これは本剤及び代謝物であるM1がOAT1及びOAT3 を阻害することによる尿酸の尿細管分泌抑制、及びM1 のURAT1 を介しての尿酸再吸収亢進が起こり、尿酸排出能が低下することによるものと考えられています。

いずれにしても、催奇形性以外には重い副作用はないと捉えて頂いて問題ないと思います。

 

ただし肝機能/腎機能低下患者等のハイリスク群に対するデータは極めて少なく評価困難とされています。

また幼若動物を用いた毒性試験の結果から、現時点で小児への投与は推奨すべきではないとされています。

 

 

まとめとディスカッション

催奇形性の副作用に対する、規制当局の温度感を感じて頂けたでしょうか。

アビガンがCOVID-19に対して有効性が認められて、薬剤として承認されたとしても、この極めて重大な副作用の問題は常についてまわります

使い方も難しく、同意説明文書のやり取りなど煩雑な面もあります。

使う方の「訴訟リスク」もあります。

一方でもしあまり条件なく使える薬があるとしたら、Dr.はどっちを使いたい?患者はどっちを使われたい?でしょうか?

 

私は・・・患者としてこの問題に対峙したとき、他に薬がないのであれば、リスクを許容してアビガンを使いたいと思うかもしれません。
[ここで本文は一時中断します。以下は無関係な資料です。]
Lemma tree_prep_lift n T r b p i T1 r1 T2 r2 va nxt start attr :
  T !! b = Some (S n, p) -> 0 <= i < 512 -> va < nxt ->
  (forall v, va <= v < nxt -> v / lsize (S n) = p * 512 + i) ->
  prep n T r b p i T1 r1 ->
  mapping n T1 r1 T2 r2 (desc_addr 0 (r1 (b + 8 * i))) va nxt start attr ->
  mapping (S n) T r T2 r2 b va nxt start attr.
Proof.
  intros Hb Hi Hlt Hslot [P1 P2 P3 P4 P5 P6 [P7 P7'] P8] [A1 A2 A3 A4 A5 A6 A7].
  assert (Hent : r2 (b + 8 * i) = r1 (b + 8 * i)).
  { destruct (A3 b (S n) p i (P2 _ _ Hb) Hi ltac:(right; lia)) as [-> | [? _]]; done. }
  split.
  - auto.
  - done.
  - intros c k q j Hc Hj Hap.
    assert (E : r1 (c + 8 * j) = r (c + 8 * j)).
    { apply (P3 c k q j Hc Hj). destruct (Z.eq_dec c b) as [-> |]; [| by left]. right. intros ->.
      rewrite Hb in Hc. injection Hc as <- <-. destruct Hap as [Hap | Hap]; [| lia].
      pose proof (proj1 (div_slot _ _ _) (Hslot va ltac:(lia))). unfold slot_apart in Hap. lia. }
    rewrite <- E. apply (A3 c k q j (P2 _ _ Hc) Hj). destruct Hap; [by left | right; lia].
  - intros c k q j Hc Hno Hj Hap. destruct (T1 !! c) as [[k1 q1]|] eqn:E; [| by apply (A4 c k q)].
    rewrite (A1 _ _ E) in Hc. injection Hc as -> ->.
    pose proof (A3 c k q j E Hj ltac:(by left)) as Hs. rewrite (P4 c k q j) in Hs by done.
    by apply esim_zero in Hs.
  - intros c k q Hc Hno. destruct (T1 !! c) as [[k1 q1]|] eqn:E.
    + rewrite (A1 _ _ E) in Hc. injection Hc as -> ->. rewrite (P5 c k q E Hno). lia.
    + pose proof (A5 c k q Hc E). lia.
  - intros v Hv. cbn [twalk]. rewrite (lindex_slot (S n) v p i Hi (Hslot v Hv)).
    rewrite Hent, P7, P7'. by apply A6.
  - intros c k v Hc Hv. rewrite (A7 c k v); [by apply P6 | by apply P2 | done].
Qed.
(* ===== verification/BootSpace.v ===== *)
(** * Address spaces built by the boot-time mapper

    The calls of [pg_map_range] that build one address space, seen from
    outside: a list of disjoint regions, each with the distance from its
    virtual to its physical addresses and its attributes.  A call with a
    pool adds a region; a call without one ([pnext] null) gives a region
    already there new attributes, takes no page and touches no other. *)

From S2P Require Import Prelude PageTable PageTableMap.

(** Rounding leaves page boundaries alone. *)
Lemma ALIGN_DOWN_id x : x mod 4096 = 0 -> 0 <= x < 2 ^ 64 -> ALIGN_DOWN x PAGE_SIZE = x.
Proof.
  intros Hm Hr. unfold ALIGN_DOWN. rewrite align_mask_pow2 by (try apply is_pow2_PAGE_SIZE; lia).
  change PAGE_SIZE with 4096. lia.
Qed.

Lemma ALIGN_UP_id x : x mod 4096 = 0 -> 0 <= x < 2 ^ 64 - 4096 -> ALIGN_UP x PAGE_SIZE = x.
Proof.
  intros Hm Hr. unfold ALIGN_UP.
  rewrite align_mask_pow2; [| apply is_pow2_PAGE_SIZE | apply u64_range].
  change PAGE_SIZE with 4096. rewrite u64_small by lia.
  replace (x + 4096 - 1) with (4095 + x / 4096 * 4096) by (pose proof (Z.div_mod x 4096); lia).
  rewrite Z.mod_add by lia. change (4095 mod 4096) with 4095.
  pose proof (Z.div_mod x 4096). lia.
Qed.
でもその時点で妊娠の可能性を完全に否定できない状況だったらどうでしょうか。

お腹に子供がいたら、催奇形性のリスクは極めて高いのです。

その可能性が少しでもある状況で、万が一の可能性だからとかなぐり捨てて、アビガンを使えますか?

肺炎で亡くなるよりかはよいと思いますか?

8割は自然治癒するという情報もある中、アビガンを投与してもらいますか?

私は実際にこの状況になったら、大いに迷い、そして結局使ってほしくないと答えると思います。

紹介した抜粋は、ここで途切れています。